York’s opposition of the king at Dartford in 1452 and at St.Albans in 1455 were very risky. These treasonable offences had to be motivated by more than a quarrel with Somerset. York mainly took arms against the king because of the position he had been put in by the suspicions of Henry and Margaret about his character. As the son of a traitor, York felt that Henry had a grudge against him. Suspicions that York was plotting treason were raised when his armourer was hanged after he suggested that York was the rightful king. These suspicions were worsened by Cade rebels demanding for York to be the king’s chief councillor and Cade claiming that he was a Mortimer. Because of these suspicions, York returned early from Ireland in 1450 to clear his name. He also made his first bill of complaint to Henry, outlining his fear of attainder, his position as heir apparent and unpaid debts. When Henry imprisoned Thomas Young in 1451 for proposing that York was heir apparent York's fears of possible attainder grew and so did his sense of isolation from the court faction. It was York's need to assure his security and address his urgent financial situation, along with his hatred of Somerset which caused him to oppose the king in battle in 1452. In taking arms against the king, York was lucky to escape execution for treason after he was arrested because it confirmed the suspicions the king had of York.

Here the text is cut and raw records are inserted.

(** [Iterator::min_by]: the first of the smallest elements. *)
Fixpoint min_by {A E} (compare : A -> A -> outcome E comparison) (best : A) (l : list A)
  : outcome E A :=
  match l with
  | [] => Ok best
  | x :: l =>
    let! c := compare best x in
    match c with
    | Gt => min_by compare x l
    | _ => min_by compare best l
    end
  end.

(** The test of the closure given to [filter]. *)
Definition mode_fits (requested_width requested_height max_width max_height : Z) (mode : Z * Z) : bool :=
  let '(width, height) := mode in
  Bool.eqb (width >=? height) (requested_width >=? requested_height) &&
  (width <=? requested_width) && (height <=? requested_height) &&
  (width <=? max_width) && (height <=? max_height).

Definition select_bounded_display_dimensions
  (requested_width requested_height max_width max_height : Z) : outcome string (Z * Z) :=
  if (requested_width <=? max_width) && (requested_height <=? max_height)
  then Ok (requested_width, requested_height)
  else
    match List.filter (mode_fits requested_width requested_height max_width max_height)
            NEGOTIATED_LANDSCAPE_MODES with
    | [] =>
      Err ("display maximum " +:+ pretty max_width +:+ "x" +:+ pretty max_height +:+
           " cannot fit a supported mode for the requested " +:+ pretty requested_width +:+ "x" +:+
           pretty requested_height +:+ " session")
    | first :: rest =>
      min_by (fun left right => compare_mode_fit left right requested_width requested_height)
        first rest
    end.

Definition target_h264_bitrate (width height refresh_millihz : Z) : Z :=
  let pixels_per_second :=
    saturating_mul 64 (saturating_mul 64 width height) refresh_millihz / 1000 in
  let estimate_kbps := saturating_mul 64 pixels_per_second 12 / 100000 in
  clamp (default (u_max 32) (checked 32 estimate_kbps)) 4000 40000.

Definition select_display_config (requested : HostProtocolConfig.t) (agreement : NegotiatedSession.t)
  : outcome string DisplayConfig.t :=
  let capabilities := NegotiatedSession.capabilities agreement in
  if Z.land (NegotiatedCapabilities.codec_bits capabilities) (CodecSet.bits CodecSet.H264) =? 0
  then Err "the display did not negotiate H.264 support" else
  let! (width, height) := select_bounded_display_dimensions
    (HostProtocolConfig.width requested) (HostProtocolConfig.height requested)
    (NegotiatedCapabilities.max_width capabilities)
    (NegotiatedCapabilities.max_height capabilities) in
  let! requested_refresh := chk 32 (HostProtocolConfig.refresh_hz requested * 1000) in
  let! refresh_millihz :=
    if NegotiatedCapabilities.max_refresh_millihz capabilities >=? requested_refresh
    then Ok requested_refresh
    else if (HostProtocolConfig.refresh_hz requested =? 60) &&
            (NegotiatedCapabilities.max_refresh_millihz capabilities >=? 30000)
    then Ok 30000
    else Err ("display maximum refresh " +:+
              pretty (NegotiatedCapabilities.max_refresh_millihz capabilities) +:+
              " mHz cannot satisfy a 30 Hz session") in
  let bitrate_kbps := Z.min (target_h264_bitrate width height refresh_millihz)
    (NegotiatedCapabilities.max_bitrate_kbps capabilities) in
  map_err ProtocolError.to_string
    (DisplayConfig.new width height refresh_millihz bitrate_kbps VideoCodec.H264 CodecProfile.H264Main).

(** ** Choosing the best mode *)

(** [a] fits the requested aspect at least as well as [b]: its relative
    distortion is smaller, or equal with at least the area. *)
Definition distortion (rw rh : Z) (mode : Z * Z) : Z := Z.abs (fst mode * rh - rw * snd mode).
Definition better (rw rh : Z) (a b : Z * Z) : Prop :=
  distortion rw rh a * snd b < distortion rw rh b * snd a \/
  (distortion rw rh a * snd b = distortion rw rh b * snd a /\ fst b * snd b <= fst a * snd a).
Lemma check_wait_ok poll deadline :
  check_wait poll deadline = Ok tt <-> ~ (Poll.cancelled poll = true \/ deadline <= Poll.now poll).
Proof.
  unfold check_wait. rewrite Z.geb_leb. destruct (Poll.cancelled poll); [naive_solver|].
  destruct (Z.leb_spec deadline (Poll.now poll)); split; try done; intros; [naive_solver|].
  intros [?|?]; [done|lia].
Qed.

Lemma returns_check_wait poll deadline : returns (check_wait poll deadline).
Proof. unfold check_wait. by repeat case_match. Qed.

Lemma stops_cons deadline poll polls :
  check_wait poll deadline = Ok tt -> stops deadline (poll :: polls) <-> stops deadline polls.
Proof. rewrite check_wait_ok. unfold stops. rewrite Exists_cons. tauto. Qed.

(** What one reliable send did. *)
Definition send_done polls deadline r p (x : (Recorder.t T * list Poll.t) * outcome string unit) : Prop :=
  let '((r', polls'), out) := x in
  safe (Recorder.inner r') /\ Recorder.received r' = Recorder.received r /\
  match out with
  | Ok _ => Recorder.sent r' = Recorder.sent r ++ [p] /\ (stops deadline polls -> stops deadline polls')
  | Err _ => Recorder.sent r' = Recorder.sent r
  | Fault f => f = OutOfFuel /\ Recorder.sent r' = Recorder.sent r /\ ~ stops deadline polls
  end.

Lemma send_reliable_control_spec deadline p polls r :
  safe (Recorder.inner r) -> send_done polls deadline r p (send_reliable_control polls r p deadline).
Proof.
  revert r. induction polls as [|poll polls IH]; intros r Hr; cbn [send_reliable_control].
  { split_and!; try done. intros Hs. by apply Exists_nil in Hs. }
  pose proof (returns_check_wait poll deadline) as Hret.
  destruct (check_wait poll deadline) as [[]|e|f] eqn:Hw; cbn [otry]; [|done..].
  cbn [try_send recorder_transport].
  destruct (safe_send (Recorder.inner r) p Hr) as [Hs Ha].
  pose proof (safe_full (Recorder.inner r) p) as Hfull.
  destruct (try_send (Recorder.inner r) p) as [t' [rep|[q|q d l|q s l]|f]] eqn:Hsend; cbn in Hs, Ha.
  - split_and!; try done. by rewrite stops_cons.
  - by split_and!; rewrite ?app_nil_r.
  - rewrite (Hfull t' q d l Hr eq_refl). rewrite app_nil_r.
    specialize (IH (Recorder.mk t' (Recorder.sent r) (Recorder.received r)) Hs).
    destruct (send_reliable_control polls _ p deadline) as [[r' polls'] [[]|e|f]];
      cbn in IH |- *; by rewrite ?stops_cons.
  - by split_and!; rewrite ?app_nil_r.
  - done.
Qed.

Lemma establish_config_wf h est :
  handshake_wf h -> HostHandshake.establish h = Ok est ->
  DisplayConfig.wf (EstablishedHostSession.display_config est).
Proof.
  intros [Hc Hh Hd] He. unfold HostHandshake.establish in He.
  apply obind_ok_inv in He as (hello & _ & He).
  apply obind_ok_inv in He as (caps & Hcaps%ok_or_ok_inv & He).
  apply obind_ok_inv in He as (a & Ha%map_err_ok_inv & He).
  apply obind_ok_inv in He as (d & Hsel & He).
  pose proof (select_display_config_spec _ a Hc (negotiate_wf _ _ _ _ _ Hh (Hd _ Hcaps) Ha)) as Hs.
  cbv zeta in Hs. rewrite Hsel in Hs. destruct Hs as [Hs _].
  cbn in He. destruct (HostHandshake.highest_display_sequence h); cbn in He; by injection He as <-.
Qed.

Lemma accept_config_wf h p h' est :
  handshake_wf h -> HostHandshake.accept h p = (h', Ok (Some est)) ->
  DisplayConfig.wf (EstablishedHostSession.display_config est).
Proof.
  intros Hw Ha. pose proof (proj1 (accept_wf h p Hw)) as Hw'. rewrite Ha in Hw'. cbn in Hw'.
  apply accept_ok in Ha as (f & _ & _ & _ & _ & _ & Hr). unfold conclude in Hr.
  destruct (HostHandshake.display_hello h'), (HostHandshake.display_capabilities h'); try done.
  destruct (HostHandshake.establish h') as [est'|e|ft] eqn:He; try done.
  injection Hr as <-. by apply (establish_config_wf h').
Qed.

(** What the receiving loop did from handshake [h] on: the packets [ps] it
    read, and the answer. *)
Definition awaited polls deadline r h
    (x : (Recorder.t T * list Poll.t) * outcome string EstablishedHostSession.t) : Prop :=
  let '((r', polls'), out) := x in
  exists ps, Recorder.received r' = Recorder.received r ++ ps /\
  match out with
  | Ok est => exists before p h1 h2 config, ps = before ++ [p] /\
      accept_all h before = (h1, Ok None) /\ HostHandshake.accept h1 p = (h2, Ok (Some est)) /\
      delivers config 2 (EstablishedHostSession.display_config est) /\
      Recorder.sent r' = Recorder.sent r ++ [config]
  | Err _ => Recorder.sent r' = Recorder.sent r
  | Fault f => f = OutOfFuel /\ Recorder.sent r' = Recorder.sent r /\ ~ stops deadline polls
  end.

(** One packet that completes nothing, then the rest of the loop. *)
Lemma awaited_more polls deadline r h p h1 t x :
  HostHandshake.accept h p = (h1, Ok None) ->
  awaited polls deadline (Recorder.mk t (Recorder.sent r) (Recorder.received r ++ [p])) h1 x ->
  awaited polls deadline r h x.
Proof.
  intros Ha. destruct x as [[r' polls'] out]. cbn. intros (ps & Hps & Hout). exists (p :: ps).
  split; [by rewrite Hps, <-app_assoc|]. destruct out as [est|e|f]; [|done..].
  destruct Hout as (before & q & h2 & h3 & config & -> & Hb & Hout).
  exists (p :: before), q, h2, h3, config. split; [done|]. cbn [accept_all]. by rewrite Ha.
Qed.

Lemma awaited_poll poll polls deadline r h x :
  check_wait poll deadline = Ok tt -> awaited polls deadline r h x ->
  awaited (poll :: polls) deadline r h x.
Proof.
  intros Hw. destruct x as [[r' polls'] [est|e|f]]; cbn; [done..|].
  intros (ps & Hps & -> & Hs & Hn). exists ps. by rewrite stops_cons.
Qed.

(** The last packet arrived: the configuration is sent and the call ends. *)
Lemma finish_spec polls deadline r r1 h p h1 est :
  handshake_wf h -> safe (Recorder.inner r1) ->
  Recorder.sent r1 = Recorder.sent r -> Recorder.received r1 = Recorder.received r ++ [p] ->
  HostHandshake.accept h p = (h1, Ok (Some est)) ->
  awaited polls deadline r h
    (let? config_packet := control_packet DISPLAY_CONFIG_SEQUENCE
       (EstablishedHostSession.display_config est) keeping (r1, polls) in
     let (s, sent) := send_reliable_control polls r1 config_packet deadline in
     let? _ := sent keeping s in
     (s, Ok est)).
Proof.
  intros Hw Hr1 Hsent Hrecv Ha.
  pose proof (control_packet_delivers DISPLAY_CONFIG_SEQUENCE
    (EstablishedHostSession.display_config est)) as Hk.
  destruct (Hk eq_refl (accept_config_wf h p h1 est Hw Ha) ltac:(done)) as (k & -> & Hd).
  clear Hk. cbn [otry].
  pose proof (send_reliable_control_spec deadline k polls r1 Hr1) as Hs.
  destruct (send_reliable_control polls r1 k deadline) as [[r' polls'] out].
  destruct Hs as (_ & Hrec & Hs). rewrite Hrecv in Hrec. rewrite Hsent in Hs.
  destruct out as [[]|e|f]; exists [p]; (split; [done|]); [|done..].
  exists [], p, h, h1, k. destruct Hs as [Hs _]. by split_and!.
Qed.

Lemma await_display_spec deadline polls r h :
  safe (Recorder.inner r) -> handshake_wf h ->
  awaited polls deadline r h (await_display polls r h deadline).
Proof.
  revert r h. induction polls as [|poll polls IH]; intros r h Hr Hw; cbn [await_display].
  { exists []. rewrite app_nil_r. split_and!; try done. intros Hs. by apply Exists_nil in Hs. }
  assert (Hnone : forall r', Recorder.received r' = Recorder.received r ->
    Recorder.sent r' = Recorder.sent r -> forall polls' e,
    awaited (poll :: polls) deadline r h ((r', polls'), Err e)).
  { intros r' Hrec Hs polls' e. exists []. by rewrite app_nil_r. }
  pose proof (returns_check_wait poll deadline) as Hret.
  destruct (check_wait poll deadline) as [[]|e|f] eqn:Hcw; cbn [otry]; [|by apply Hnone|done].
  apply awaited_poll; [done|]. cbn [try_receive recorder_transport].
  destruct (safe_receive (Recorder.inner r) Channel.Control Hr) as [Hs Ha].
  destruct (try_receive (Recorder.inner r) Channel.Control) as [t' [[p|]|e|f]]; cbn in Hs, Ha.
  - destruct (accept_wf h p Hw) as [Hw' Hra].
    destruct (HostHandshake.accept h p) as [h1 [[est|]|e|f]] eqn:Hacc; cbn [otry fst snd] in *.
    + by eapply finish_spec.
    + eapply awaited_more; [done|]. by apply IH.
    + exists [p]. done.
    + done.
  - rewrite !app_nil_r. destruct r as [ri rs rr]. cbn in *. by apply (IH (Recorder.mk t' rs rr)).
  - exists []. by rewrite !app_nil_r.
  - done.
Qed.
(** A packet is one whole frame, or nothing changes. *)
Lemma handle_frame reply p link :
  (exists f, Frame.wf f /\ Packet.payload p = Frame.encode f /\
     handle_usb_control capabilities reply p link =
       let? session := ok_or (SharedState.session (Link.shared link))
         "active USB control arrived without a session" keeping link in
       let (session, observed) := Session.observe_sequence session (sequence_of f) in
       let link := Link.set_shared link (SharedState.set_session (Link.shared link) (Some session)) in
       let? disposition := map_err SessionError.to_string observed keeping link in
       match disposition with
       | SequenceDisposition.Accepted _ => dispatch_control capabilities reply f link
       | _ => (link, Err ("Android LDFL sequence " +:+ pretty (sequence_of f) +:+
                          " is duplicate or stale"))
       end) \/
  exists e, handle_usb_control capabilities reply p link = (link, Err e).
Proof.
  unfold handle_usb_control. pose proof (returns_decode_prefix (Packet.payload p)) as Hr.
  destruct (decode_prefix (Packet.payload p)) as [[f n|m]|e|f] eqn:Hd; cbn [map_err otry];
    [|by right; eexists|by right; eexists|done].
  apply decode_prefix_complete_inv in Hd as (Hf & -> & rest & Hp).
  destruct (Z.eqb_spec (Frame.encoded_len f) (Packet.len p)) as [Hl|]; [|by right; eexists].
  left. exists f. unfold Packet.len in Hl.
  rewrite Hp, length_app, Nat2Z.inj_add, zlen_frame_encode in Hl.
  destruct rest; [|simpl in Hl; lia]. by rewrite app_nil_r in Hp.
Qed.
(* ===== verification/HostLoopback.v ===== *)
(** * The loopback preview

    Models [run_loopback], [protocol_packet] and [present_latest] of
    [apps/desktop/src-tauri/src/runtime.rs]: a paced synthetic stream sent over
    the in-memory link and shown by a display that skips one interval in 120, so
    that replaceable frames are superseded. Both endpoints are sides of one
    link. *)
From stdpp Require Import pretty gmap.
From S2P Require Export HostState MediaScheduler MediaSynthetic.
Local Open Scope string_scope.
Local Open Scope list_scope.
Local Open Scope Z_scope.

Definition MEDIA_STREAM_KEY : SupersessionKey.t := SupersessionKey.new 1.

Definition protocol_packet (frame : MediaFrame.t) : outcome string Packet.t :=
  let media_metadata := MediaFrame.metadata frame in
  let! duration := duration_micros_u32 (FrameMetadata.duration media_metadata) in
  let! wire_metadata := map_err ProtocolError.to_string
    (VideoFrameMetadata.new (FrameMetadata.sequence media_metadata)
      (duration_micros_u64 (FrameMetadata.capture_time media_metadata))
      (duration_micros_u64 (FrameMetadata.presentation_time media_metadata)) duration) in
  let kind := FrameMetadata.kind media_metadata in
  let (_metadata, payload) := MediaFrame.into_parts frame in
  let! video_frame := map_err ProtocolError.to_string (VideoFrame.new wire_metadata payload) in
  let flags := if bool_decide (kind = FrameKind.Key) then FrameFlags.KEYFRAME else FrameFlags.NONE in
  let! wire_frame := map_err ProtocolError.to_string
    (Frame.from_payload flags (FrameMetadata.sequence media_metadata) video_frame) in
  Ok (if bool_decide (kind = FrameKind.Key) then Packet.media (Frame.encode wire_frame)
      else Packet.replaceable_media MEDIA_STREAM_KEY (Frame.encode wire_frame)).

(** [frames_dropped.saturating_add(n)]. *)
Definition count_dropped (state : SharedState.t) (n : Z) : SharedState.t :=
  SharedState.set_dropped state (saturating_add 64 (SharedState.frames_dropped state) n).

In his second bill of complaint in 1450, York echoed the fears of the nation; the breakdown of law and order, the loss of Normandy and high taxes. These concerns may have been held by York himself, but he used the bills in order to try and win public support which he wouldn’t have received by talking about his personal concerns. York posed as a figure of reform against the failures and misrule of the court faction which provided further charges for him to lay against Somerset. Parliament expressed their discontent at the loss of land in France, the precarious state of law and order and the poverty of the crown but even this was not enough to treasonously oppose the king. Only the Nevilles and the Earl of Devon supported York against Somerset and the Percys rather than against the king. And it wasn’t until after Henry transferred his lands in Wales to Somerset in 1453 that Warwick sided with York.